Ekonomi Lesu, Ini 4 Strategi Ritel Agar Tetap Bertahan

Ekonomi Lesu, Ini 4 Strategi Ritel Agar Tetap Bertahan

Angga Aliya - detikFinance
Rabu, 02 Sep 2015 16:10 WIB
Ekonomi Lesu, Ini 4 Strategi Ritel Agar Tetap Bertahan
Jakarta - PT Sumber Alfaria Trijaya Tbk (Alfamart) menyiapkan beberapa strategi untuk menjaga pertumbuhan bisnisnya di tengah perlambatan pertumbuhan ekonomi yang juga menyerang industri ritel di tahun ini.

Presiden Direktur Alfamart, Anggara Hans Prawira mengatakan, untuk menghadapi pelemahan daya beli, perusahaan menerapkan beberapa strategi.

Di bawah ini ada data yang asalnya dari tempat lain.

(** * bw-writer: the MCP dispatch engine and the LLM invocation core

    A shallow embedding of
    - [McpServer] (the protocol dispatch engine of the framework utilities:
      [registerTool], [addRateLimiter], [validateApiKeys], the four envelope
      formatters, [findTool], [parseMcpRequest], [executeToolCall], the
      JSON-RPC method switch and [handleListResources]), and
    - [src/framework/llm-utils.js] ([readKey], [callLLM], the three provider
      handlers and [extractJson]),
    followed by the properties of the specification that concern them.

    JavaScript values are modelled by [JsVal]; numbers are integers (a
    number of magnitude above 2^53 stands for a double, and the arithmetic
    of the modelled code, on timestamps and counters, is taken below that
    bound) and strings are sequences of code units below 256.  Asynchronous functions
    are modelled by their completion: [Return v] for a resolved promise,
    [Throw e] for a rejected one.  Logging goes to a side channel and is
    left out. *)

From Stdlib Require Import ZArith String Ascii List Bool Lia DecimalString.
From stdpp Require Import base option list strings gmap.

Set Warnings "-register-all".

Open Scope string_scope.
Open Scope list_scope.
Open Scope Z_scope.

(* ===================================================================== *)
(** ** JavaScript values *)
(* ===================================================================== *)

Module Js.

Inductive JsVal : Type :=
| JUndefined
| JNull
| JBool (b : bool)
| JNum (n : Z)
| JStr (s : string)
| JArr (items : list JsVal)
| JObj (fields : list (string * JsVal)).

(** The completion of a call: a value, or a thrown value. *)
Inductive Completion (A : Type) : Type :=
| Return (a : A)
| Throw (e : JsVal).
Arguments Return {A} a.
Arguments Throw {A} e.

Definition bind {A B} (c : Completion A) (k : A -> Completion B) : Completion B :=
  match c with
  | Return a => k a
  | Throw e => Throw e
  end.

(** [ToBoolean]. *)
Definition truthy (v : JsVal) : bool :=
  match v with
  | JUndefined | JNull => false
  | JBool b => b
  | JNum n => negb (n =? 0)
  | JStr EmptyString => false
  | JStr _ => true
  | JArr _ | JObj _ => true
  end.

Definition nullish (v : JsVal) : bool :=
  match v with
  | JUndefined | JNull => true
  | _ => false
  end.

(** [a || b] on values. *)
Definition js_or (a b : JsVal) : JsVal := if truthy a then a else b.

Fixpoint assoc (k : string) (fs : list (string * JsVal)) : option JsVal :=
  match fs with
  | [] => None
  | (k', v) :: rest => if String.eqb k k' then Some v else assoc k rest
  end.

(** [o.k] for a value [o] that is neither [null] nor [undefined]; the keys
    read by the modelled code ([name], [message], [type], [error], ...) are
    not built-in properties of strings, numbers or arrays, which therefore
    answer [undefined]. *)
Definition getProp (v : JsVal) (k : string) : JsVal :=
  match v with
  | JObj fs => default JUndefined (assoc k fs)
  | _ => JUndefined
  end.

(** [k in o], for own properties of an object. *)
Definition hasProp (v : JsVal) (k : string) : bool :=
  match v with
  | JObj fs => match assoc k fs with
               | Some _ => true
               | None => false
               end
  | _ => false
  end.

(** [o?.k]. *)
Definition optProp (v : JsVal) (k : string) : JsVal :=
  if nullish v then JUndefined else getProp v k.

Definition char_string (c : ascii) : string := String c EmptyString.

Fixpoint mapString (f : ascii -> ascii) (s : string) : string :=
  match s with
  | EmptyString => EmptyString
  | String c rest => String (f c) (mapString f rest)
  end.

(** A text in which ['] stands for the double quote character. *)
Definition dq (s : string) : string :=
  mapString (fun c => if (c =? "'")%char then "034"%char else c) s.

(** [o?.[0]]. *)
Definition optFirst (v : JsVal) : JsVal :=
  match v with
  | JArr (x :: _) => x
  | JStr (String c _) => JStr (char_string c)
  | JObj fs => default JUndefined (assoc "0" fs)
  | _ => JUndefined
  end.

(** The decimal digits of an integer. *)
Definition decimal (n : Z) : string := NilEmpty.string_of_int (Z.to_int n).

Fixpoint stripZeros (s : string) : string :=
  match s with
  | EmptyString => EmptyString
  | String c rest =>
      match stripZeros rest with
      | EmptyString => if (c =? "0")%char then EmptyString else String c EmptyString
      | rest' => String c rest'
      end
  end.

(** The multiple of a power of ten, with as few digits as possible, that
    reads back as the double [n]: [p] runs down the powers of ten, and the
    numbers that round to [n] are those between [low4 / 4] and
    [high4 / 4], the bounds included when the mantissa of [n] is even.  Of
    two multiples of the same power the closer one is taken. *)
Fixpoint shortest (fuel : nat) (p n low4 high4 : Z) (inclusive : bool) : Z :=
  match fuel with
  | O => n
  | S fuel' =>
      let q := n / p in
      let c1 := q * p in
      let c2 := (q + 1) * p in
      let within c := if inclusive then (low4 <=? 4 * c) && (4 * c <=? high4)
                      else (low4 <? 4 * c) && (4 * c <? high4) in
      match within c1, within c2 with
      | true, true =>
          if n - c1 <? c2 - n then c1
          else if c2 - n <? n - c1 then c2
          else if Z.even q then c1 else c2
      | true, false => c1
      | false, true => c2
      | false, false => shortest fuel' (p / 10) n low4 high4 inclusive
      end
  end.

Definition roundTrip (n : Z) : Z :=
  let e2 := Z.log2 n - 52 in
  let m := n / 2 ^ e2 in
  let gap := 2 ^ (e2 + 1) in
  let low4 := 4 * n - (if m =? 2 ^ 52 then 2 ^ e2 else gap) in
  let high4 := 4 * n + gap in
  let nd := String.length (decimal n) in
  shortest nd (10 ^ Z.of_nat (nd - 1)) n low4 high4 (Z.even m).

(** The exponent notation [d.ddde+x] of the integer [c]. *)
Definition exponent (c : Z) : string :=
  let digits := decimal c in
  let e := Z.of_nat (String.length digits) - 1 in
  match stripZeros digits with
  | String d EmptyString => String d ("e+" +:+ decimal e)
  | String d rest => String d ("." +:+ rest +:+ "e+" +:+ decimal e)
  | EmptyString => digits
  end.

(** [Number::toString] for an integer of magnitude 2^53 or more: the
    shortest digits that read back as the same double, followed by zeros
    below 1e21 and in exponent notation from there on. *)
Definition large (n : Z) : string :=
  let c := roundTrip n in
  if (String.length (decimal c) <=? 21)%nat then decimal c else exponent c.

(** [String(n)] for an integer number [n]. *)
Definition Z_to_string (n : Z) : string :=
  if Z.abs n <? 2 ^ 53 then decimal n
  else if n <? 0 then "-" +:+ large (- n) else large n.

(** The text of [String(v)] for a value whose conversion does not throw
    (see [template] for the conversion itself). *)
Fixpoint toStringJs (v : JsVal) : string :=
  match v with
  | JUndefined => "undefined"
  | JNull => "null"
  | JBool true => "true"
  | JBool false => "false"
  | JNum n => Z_to_string n
  | JStr s => s
  | JArr items =>
      (fix join (l : list JsVal) : string :=
         match l with
         | [] => EmptyString
         | x :: rest =>
             (if nullish x then EmptyString else toStringJs x)
             +:+ match rest with
                 | [] => EmptyString
                 | _ => "," +:+ join rest
                 end
         end) items
  | JObj _ => "[object Object]"
  end.

(** [Object.keys(v).length] for a value that is neither [null] nor
    [undefined]. *)
Definition keysLength (v : JsVal) : nat :=
  match v with
  | JObj fs => length fs
  | JArr items => length items
  | JStr s => String.length s
  | _ => 0%nat
  end.

Fixpoint indexed (i : nat) (items : list JsVal) : list (string * JsVal) :=
  match items with
  | [] => []
  | x :: rest => (decimal (Z.of_nat i), x) :: indexed (S i) rest
  end.

Fixpoint chars (s : string) : list JsVal :=
  match s with
  | EmptyString => []
  | String c rest => JStr (char_string c) :: chars rest
  end.

(** The own enumerable properties copied by [{...v}]: the fields of an
    object, the elements of an array and the characters of a string under
    their indices, and nothing for the other values. *)
Definition spread (v : JsVal) : list (string * JsVal) :=
  match v with
  | JObj fs => fs
  | JArr items => indexed 0 items
  | JStr s => indexed 0 (chars s)
  | _ => []
  end.

(** [o[k] = v] on the field list of an object: an existing key keeps its
    place. *)
Fixpoint setField (k : string) (v : JsVal) (fs : list (string * JsVal))
  : list (string * JsVal) :=
  match fs with
  | [] => [(k, v)]
  | (k', v') :: rest =>
      if String.eqb k k' then (k, v) :: rest else (k', v') :: setField k v rest
  end.

(** [new Error(message)], possibly renamed. *)
Definition mkError (name message : string) : JsVal :=
  JObj [("name", JStr name); ("message", JStr message)].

Antara lain ada 4 strategi dengan menambah jumlah toko, memanfaatkan teknologi informasi, mengoptimalkan lini bisnis di luar negeri dan pilihan terakhir adalah menaikkan harga jual ke konsumen.

SCROLL TO CONTINUE WITH CONTENT

"Opsi terakhir dilakukan ketika supplier atau pemasok menaikkan harga ke Alfamart. Mau tidak mau, kami juga menaikkan harga jual ke konsumen. Biasanya di kisaran 4 hingga 10%," katanya dalam keterangan tertulis, Jumat (28/8/2015).

Meskipun produk yang dipasarkan di toko Alfamart merupakan produk lokal, namun beberapa diantaranya menggunakan bahan baku impor. Akibatnya, ikut terkena imbasnya pada saat rupiah melemah.

Hans mengakui, opsi menaikkan harga bisa menurunkan daya beli konsumen yang berujung pada melambatnya pertumbuhan pendapatan dan laba perusahaan.

Namun, agar roda bisnis tetap berjalan Alfamart memanfaatkan perangkat teknologi, seperti tablet. Tujuannya, guna mengefisiensikan penggunaan kertas dalam setiap laporan transaksi bisnis.

"Tak hanya itu, perusahaan ritel ini juga terus menambah toko untuk meningkatkan volume penjualan barang. β€œTargetnya secara nasional, sekitar 1.200 toko baru sepanjang 2015," kata Hans.

Ekonomi yang lesu juga tidak membuat perusahaan menghentikan ekspansi toko di luar negeri. Hans menyebut, pihaknya akan membuka 100 toko Alfamart di Filipina pada semester II/2015.

β€œHingga semester pertama, perusahaan telah membuka 60 gerai Alfamart di Filipina,” ujarnya.

Dengan kehadiran toko Alfamart di luar negeri, Alfamart berharap bisa menggenjot ekspor produk-produk lokal ke luar negeri. Rupiah yang melemah diharapkan bisa membuat harga produk ekspor ini bersaing.

Hans menambahkan, bahwa kondisi perekonomian saat ini adalah tantangan bagi peritel. Karena itu, perusahaan tidak mematok target yang muluk untuk tahun ini.

β€œTarget pertumbuhan kami hanya sekitar 6 hingga 10%,” tutur Hans.

Hans juga menegaskan, bahwa untuk menggairahkan perekonomian nasional, tidak cukup hanya dengan mengandalkan festive season, yakni momen Ramadhan dan Lebaran. Peritel sangat menunggu belanja pemerintah (government spending).

β€œSaya berharap anggaran belanja pemerintah segera digulirkan agar mendongkrak daya beli. Proyek infrastruktur yang belum dijalankan pemerintah, misalnya, bisa menstimulus daya beli masyarakat,” tandasnya.

Salah satu pemasok peritel, yakni Unilever, dikabarkan mulai menaikkan harga jual sejumlah produknya dengan rata-rata 1%, per Agustus 2015. Menurut KDB Daewoo, manajemen Unilever, dalam wawancara sebelumnya, ada tiga strategi utama untuk menghadapi tantangan tahun ini.

Pertama, meningkatkan marjin. Contohnya melalui promosi penjualan. Kedua, memperkuat jaringan distribusi dengan menambah fasilitas di area yang sudah dikuasai. Ketiga, meluncurkan produk baru untuk mendongkrak marjin keuntungan.